Saturday 27 November 2021

Keep the Home Fires Burning

There can be few who are not aware of this song, so evocative of the First World War.  While we may not know the verses, like many songs of the age, we've probably heard at least part of the chorus.  It gives voice to the emotion of the families left at home while their menfolk were at the front, as it ends, "Turn the dark cloud inside out, till the boys come home."  How true were these words by Lena Guilbert Ford, set to music by Ivor Novello, for whom they were his first musical success?

For many returning it was a change of scenery, and a relief from constant shelling and danger, but it was a difficult rather than warming and welcoming home-coming.  One veteran of the conflict told of his first night at home for four years, "My mother came to wake me up in the morning and found me sleeping on the floor."  After so long a real bed with proper sheets felt so strange.  

Few, we're told, spoke about their experiences of the war.  Not only was this because of the inherent horror of the memories, but - as many found when they were home on leave - life in the safe and rosy countryside of England was so different from what had become normal for them, that there was no point where the two worlds could touch to form a basis for meaningful conversation.  I believe the same was true of the Second World War.  Of my closest relatives who served, only one survived, and he said very little about it, if anything.  

To those who weren't directly involved in these conflicts, the horrors of war were irrelevant.  To many, especially if they were fortunate enough not to have lost loved ones, the wars' greatest significance was as a measure of time.  I grew up in a home where the expression 'before the war' was common.  There was no need to specify which war.  If a period somewhat earlier was being referred to, the words were simply extended to, 'before the first war'.  Even today, it's common to refer to certain houses as 'built between the wars'.
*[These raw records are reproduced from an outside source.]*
(** ** Identifiers *)

(** A class gets an identifier, or has it. *)
Lemma id_get_spec {L w} k : inv L w → ∃ w' id,
  id_get k w = (Ret id, w') ∧ inv L w' ∧ 0 ≤ id ∧ id_ w' k = Some (id + 1) ∧ facets w' = facets w ∧ imps w' = imps w ∧ locales w' = locales w ∧ next w' = next w
  ∧ ∀ k' i, id_ w k' = Some i → id_ w' k' = Some i.
Proof.
  intros Hv. pose proof (v_wf Hv) as Hw. unfold id_get. destruct (id_ w k) as [i|] eqn:Hi.
  - destruct (w_id Hw k i Hi). exists w, (i - 1). split; [done|]. split; [done|]. split; [lia|]. split; [|done]. rewrite Hi. f_equal. lia.
  - set (ids := upd k (Some (next_id w + 1)) (id_ w)). exists (set_ids (next_id w + 1) ids w), (next_id w + 1 - 1).
    assert (Hnid : 0 ≤ next_id w).
    { destruct (w_standard Hw (Collate Char)) as [j Hj]; [by left|]. destruct (w_id Hw _ _ Hj). lia. }
    assert (Hold : ∀ k' i, id_ w k' = Some i → ids k' = Some i).
    { intros k' i Hk. unfold ids. rewrite upd_ne; [done|]. congruence. }
    split; [done|]. split; [|split; [lia|split; [cbn; unfold ids; rewrite upd_eq; f_equal; lia|done]]].
    destruct Hw as [H1 H2 H3 H4 H5 H6 H7 H8]. split; [|apply Hv|apply Hv]. split; try done; cbn.
    + intros k' i. unfold ids, upd. case_decide; [intros [= <-]; lia|]. intros Hk. destruct (H5 k' i Hk). lia.
    + intros k1 k2 i. unfold ids, upd. repeat case_decide; subst; try done.
      * intros [= <-] Hk. destruct (H5 _ _ Hk). lia.
      * intros Hk [= <-]. destruct (H5 _ _ Hk). lia.
      * apply H6.
    + intros k' Hk. destruct (H7 k' Hk) as [j Hj]. exists j. by apply Hold.
    + intros i x Hx. destruct (H8 i x Hx) as [Hty Hc Hr]. split; [| |done].
      * intros j f Hj. destruct (Hty j f Hj) as (y & Hy & Hk). exists y. split; [done|]. by apply Hold.
      * intros k' Hk. destruct (Hc k' Hk) as (j & f & Hj & Hf). exists j, f. split; [by apply Hold|done].
Qed.

(** ** A facet of the program *)

(** What each facet of a table adds to the shares of nobody, when the table is lost. *)
Definition leak (L : nat → Z) (l : list (option nat)) (g : nat) : Z := L g + occ g l.

Lemma mjoin_lookup {A} (l : list (option A)) j a : mjoin (l !! j) = Some a → l !! j = Some (Some a).
Proof. destruct (l !! j) as [[b|]|]; [|done|done]. by intros [= ->]. Qed.

Lemma placed_at id f l : 0 ≤ id → placed id f l !! Z.to_nat id = Some (Some f).
Proof.
  intros Hid. unfold placed. apply list_lookup_insert_eq. case_decide as Hl; unfold zlen in Hl; [rewrite length_resize|]; lia.
Qed.

Lemma placed_other id f l j : j ≠ Z.to_nat id → mjoin (placed id f l !! j) = mjoin (l !! j).
Proof.
  intros Hj. unfold placed. rewrite list_lookup_insert_ne by done. case_decide as Hl; [|done]. unfold zlen in Hl.
  rewrite resize_ge by lia. rewrite lookup_app. destruct (l !! j) eqn:E; [done|].
  destruct (replicate _ None !! (j - length l)%nat) as [o|] eqn:R; [|done]. apply lookup_replicate in R as [-> _]. done.
Qed.

Lemma with_facet_spec {L w v o f k y} :
  inv L w → locales w !! v = None → is_Some (locales w !! o) → facets w !! f = Some y → f_key y = k →
  ∃ L' w', inv L' w' ∧ spares v w w' ∧
    ((locale_with_facet granted v o (Some (f, k)) w = (Ret tt, w') ∧ L' = L ∧ name_of w' v = Some (str "*") ∧ facet_of w' v k = Some f
       ∧ ∀ k' i, k' ≠ k → id_ w k' = Some i → facet_of w' v k' = facet_of w o k')
     ∨ (no_memory granted ∧ (∃ e, locale_with_facet granted v o (Some (f, k)) w = (Throw e, w')) ∧ locales w' = locales w
        ∧ (L' = L ∨ ∃ t n, view w o = Some (t, n) ∧ L' = leak L (items t)))).
Proof.
  intros Hv Hl Ho Hf Hk. destruct (view_Some Hv Ho) as (i & x & Hi & Hx & Hvx).
  destruct (id_get_spec k Hv) as (w1 & id & Hid & Hv1 & Hpos & Hidk & Ef & Ei & El & En & Hids).
  assert (Hx1 : imps w1 !! i = Some x) by (by rewrite Ei). assert (Hf1 : facets w1 !! f = Some y) by (by rewrite Ef).
  rewrite <- Hk in Hidk. destruct (imp_with_facet_spec granted (v_wf Hv1) Hx1 Hf1 Hidk Hpos) as (fs & n & Hn & He & Hres).
  set (m := let* id := id_get k in let* o := get_locale o in imp_with_facet granted o f id).
  assert (Hr : m w = imp_with_facet granted i f id w1).
  { unfold m. rewrite (cbind_ret _ _ _ _ _ Hid). by rewrite (cbind_ret (get_locale o) _ w1 i w1) by (apply get_locale_spec; by rewrite El). }
  unfold locale_with_facet. fold m. rewrite <- Hr in Hres. destruct Hres as [(r & Hm & Hlt & Hw)|(Hg & Hm & Hw)].
  - destruct (construct_makes (w:=w1) (v:=v) (name:=str "*") (m:=λ _, m w) (Q:=λ l _ _, l = placed id f (items (facets_ x))) (may_throw:=False) Hv1) as (w' & Hv' & Hs & Hids' & [(Hc & l & r' & Hview & ->)|[[] _]]).
    { by rewrite El. }
    { exists fs, n. split; [done|]. split; [by apply evolve_evolve_from|]. left. by eexists _, r. }
    exists L, w'. split; [done|]. split; [split|].
    + intros u Hu. rewrite (s_views _ _ _ Hs u Hu). unfold view. by rewrite El, Ei.
    + rewrite <- En, <- Ef. apply (s_facets _ _ _ Hs).
    + rewrite <- Ei. apply (s_owned _ _ _ Hs).
    + left. split; [|split; [done|split; [unfold name_of; by rewrite Hview|]]]. { unfold construct, cbind in Hc |- *. exact Hc. }
      unfold facet_of. rewrite Hview, Hvx. cbn. rewrite <- Hk. split.
      * unfold facet_at. rewrite Hids', Hidk. cbn. replace (id + 1 - 1) with id by lia. by rewrite placed_at.
      * intros k' j Hne Hj. unfold facet_at. rewrite Hids', (Hids _ _ Hj), Hj. cbn. apply placed_other.
        destruct (w_id (v_wf Hv) k' j Hj). intros Heq. apply Hne. apply (w_inj (v_wf Hv1) _ _ j); [by apply Hids|]. rewrite Hidk. f_equal. lia.
  - assert (Hsp : spares v w (with_ fs (imps w1) n w1)).
    { split; [intros u Hu; unfold view; cbn; by rewrite El, Ei| |cbn; rewrite Ei; apply owned_refl]. rewrite <- En, <- Ef. by apply evolve_evolve_from. }
    assert (Hres : ∃ L', inv L' (with_ fs (imps w1) n w1) ∧ (L' = L ∨ ∃ t n, view w o = Some (t, n) ∧ L' = leak L (items t))).
    { destruct Hw as [Hw|Hw]; eexists; (split; [by apply (inv_with _ _ _ _ Hv1)|]); [by left|right]. by eexists _, _. }
    destruct Hres as (L' & Hv' & HL'). exists L', (with_ fs (imps w1) n w1). split; [done|]. split; [done|]. right. split; [done|].
    split; [eexists; by apply construct_throws|]. split; [exact El|exact HL'].
Qed.

(** A facet the program makes, with the shares it keeps for itself. *)
Lemma make_facet_spec {L w} refs k :
  inv L w → 0 ≤ refs → ∃ w', make_facet refs k w = (Ret (next w), w') ∧ inv (plus L (next w) refs) w' ∧ (∀ v, view w' v = view w v) ∧ imps w' = imps w
    ∧ facets w' = <[next w := Facet k None (refs - 1)]> (facets w).
Proof.
  intros Hv Hr. pose proof (wf_new_facet k None (refs - 1) (v_wf Hv) ltac:(lia)) as Hw. replace (refs - 1 + 1) with refs in Hw by lia.
  exists (with_ (<[next w := Facet k None (refs - 1)]> (facets w)) (imps w) (S (next w)) w). split; [done|]. split; [|done].
  by apply (inv_with _ _ _ _ Hv).
Qed.

(** ** Giving up and replacing *)

(** After a share of a table is given back, the tables that locales have are as before. *)
Lemma released_views {L w is_ i} w' v :
  (∀ j, content <$> is_ !! j = if bool_decide (j = i ∧ locs i w + base w i = 1) then None else content <$> imps w !! j) →
  inv L w' → imps w' = is_ → locales w' !! v = locales w !! v → view w' v = view w v.
Proof.
  intros Hc Hv' Hi Hl. unfold view. rewrite Hl, Hi. destruct (locales w !! v) as [j|] eqn:Hj; [|done]. cbn.
  destruct (inv_table Hv' Hl) as [x Hx]. specialize (Hc j). rewrite Hi in Hx. rewrite Hx in Hc |- *. by case_bool_decide.
Qed.

Lemma destroy_spec {L w v} : inv L w → is_Some (locales w !! v) →
  ∃ w', locale_destroy v w = (Ret tt, w') ∧ inv L w' ∧ spares v w w' ∧ locales w' = delete v (locales w).
Proof.
  intros Hv [i Hi]. pose proof (locs_local v i w Hi) as Hlo. pose proof (base_nonneg w i) as Hb.
  destruct (imp_release_spec (i:=i) (v_wf Hv) ltac:(lia)) as (fs & is_ & Hr & Hw & He & Hown & Hc). set (w1 := with_ fs is_ (next w) w) in *.
  set (w' := set_locales (delete v (locales w1)) w1).
  assert (Hv' : inv L w').
  { split; [|apply Hv|apply Hv]. apply (wf_shares _ _ Hw); try done. intros j. change (base w') with (base w).
    unfold w'. rewrite (locs_delete v i j w1 Hi), ind_eq. unfold plus. destruct (decide (j = i)); lia. }
  exists w'. split; [|split; [done|split; [|done]]].
  - unfold locale_destroy. rewrite (cbind_ret _ _ _ _ _ (get_locale_spec _ _ _ Hi)), (cbind_ret _ _ _ _ _ Hr). done.
  - split; [|by apply evolve_evolve_from|exact Hown]. intros u Hu. apply (released_views _ _ Hc Hv'); [done|]. cbn. by rewrite lookup_delete_ne.
Qed.

Lemma assign_spec {L w v o} : inv L w → is_Some (locales w !! v) → is_Some (locales w !! o) →
  ∃ w', locale_assign v o w = (Ret tt, w') ∧ inv L w' ∧ spares v w w' ∧ view w' v = view w o.
Proof.
  intros Hv [i Hi] [j Hj]. destruct (inv_table Hv Hj) as [x Hx].
  destruct (imp_add_spec (v_wf Hv) Hx) as [Ha Hw1]. set (w1 := with_ _ (<[j := counted 1 x]> (imps w)) _ _) in *.
  assert (Hv1 : ∀ u, view w1 u = view w u).
  { intros u. unfold view. cbn. destruct (locales w !! u) as [j'|]; [|done]. cbn. destruct (decide (j' = j)) as [-> |]; [by rewrite lookup_insert_eq, Hx|by rewrite lookup_insert_ne]. }
  pose proof (locs_local v i w1 Hi) as Hlo. pose proof (base_nonneg w i) as Hb.
  destruct (imp_release_spec (i:=i) Hw1) as (fs & is_ & Hr & Hw2 & He & Hown & Hc); [unfold plus; case_decide; lia|].
  set (w2 := with_ fs is_ (next w1) w1) in *. set (w' := set_locales (<[v := j]> (locales w2)) w2).
  assert (Hv' : inv L w').
  { split; [|apply Hv|apply Hv]. apply (wf_shares _ _ Hw2); try done. intros k. change (base w') with (base w).
    unfold w'. rewrite (locs_replace v i j k w2 Hi), !ind_eq. unfold plus. destruct (decide (k = i)), (decide (k = j)); lia. }
  assert (Hkeep : ∀ u, is_Some (locales w' !! u) → ∀ l, locales w !! u = Some l → locales w' !! u = Some l → view w' u = view w u).
  { intros u _ l Hl Hl'. unfold view. rewrite Hl', Hl. cbn. destruct (inv_table Hv' Hl') as [y Hy]. cbn in Hy.
    specialize (Hc l). rewrite Hy in Hc |- *. case_bool_decide; [done|]. rewrite Hc. cbn.
    destruct (decide (l = j)) as [-> |]; [by rewrite lookup_insert_eq, Hx|by rewrite lookup_insert_ne]. }
  assert (Hjc : 0 ≤ i_count (counted 1 x)) by (pose proof (w_imps (v_wf Hv) j) as Ht; rewrite Hx in Ht; cbn; lia).
  exists w'. split; [|split; [done|split; [split; [|by apply evolve_evolve_from|exact (owned_trans _ _ _ (owned_insert _ j _ Hjc) Hown)]|]]].
  - unfold locale_assign. rewrite (cbind_ret _ _ _ _ _ (get_locale_spec _ _ _ Hj)), (cbind_ret _ _ _ _ _ Ha), (cbind_ret _ _ _ _ _ (get_locale_spec w1 _ _ Hi)), (cbind_ret _ _ _ _ _ Hr). done.
  - intros u Hu. destruct (locales w !! u) as [l|] eqn:Hl.
    + apply (Hkeep u) with (l:=l); [|done|]; cbn; rewrite lookup_insert_ne by done; [by exists l|done].
    + unfold view. cbn. rewrite lookup_insert_ne, Hl by done. done.
  - unfold view. cbn. rewrite lookup_insert_eq, Hj. cbn. assert (Hj' : locales w' !! v = Some j) by apply lookup_insert_eq.
    destruct (inv_table Hv' Hj') as [y Hy]. cbn in Hy. specialize (Hc j). rewrite Hy in Hc |- *. case_bool_decide; [done|]. rewrite Hc. cbn. by rewrite lookup_insert_eq, Hx.
Qed.

Lemma view_counted {w j x} n u : imps w !! j = Some x → view (with_ (facets w) (<[j := counted n x]> (imps w)) (next w) w) u = view w u.
Proof.
  intros Hx. unfold view. cbn. destruct (locales w !! u) as [j'|]; [|done]. cbn.
  destruct (decide (j' = j)) as [-> |]; [by rewrite lookup_insert_eq, Hx|by rewrite lookup_insert_ne].
Qed.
The centenary of the First World War has, for me, brought that earlier conflict into sharper focus, and I've learned a lot about it that I hadn't known before ... having been schooled in the age when 'history ended in 1914'.  One thing I've realised about these conflicts is that both were truly 'worldwide wars'; scarcely a single country in the world was untouched by them in one way or another.

Now, we find ourselves in another war, that against Covid-19.  Like those other wars this, too, is a worldwide conflict, but sadly the nations are not co-operating as with a tangible enemy, and the richer nations seem reluctant to share their resources with others less fortunate.  

As in those 'real' wars, many people are 'on the home front'.  They find their daily lives are restricted by anti-covid measures, but they don't actually come into contact with the conflict.  They are - since I'm one, I should say 'we are' - just getting on with our own lives as best we can, and leaving the fighting to the 'soldiers' of the NHS.  There is a disconnect of real understanding that results from that lack of direct involvement.

The sentiment behind that song with which I began this post was 'when it's all over, when the boys come home, we can go back to how things used to be.'  Only it wasn't.  It wasn't 'over by Christmas', as some had hoped, or believed, it would be.  The 'homes for heroes' didn't materialise, at least not the way people expected: there was too much anxiety about finding a job, getting what war pension they could, and pretty soon there was economic depression.  

The same was true in the late 'forties.  Some would have liked the pleasant life of the 'thirties to return, but the world, technology and social climes had moved on in six years.  Genies were out of  bottles and weren't going back.  

And I wonder whether we shall ever again see 'pre-Covid' days?  So much of our world has changed since the end of 2019.  How long will it be before - indeed, it's already here - we're saying, as a measure of time, "before Covid ..."?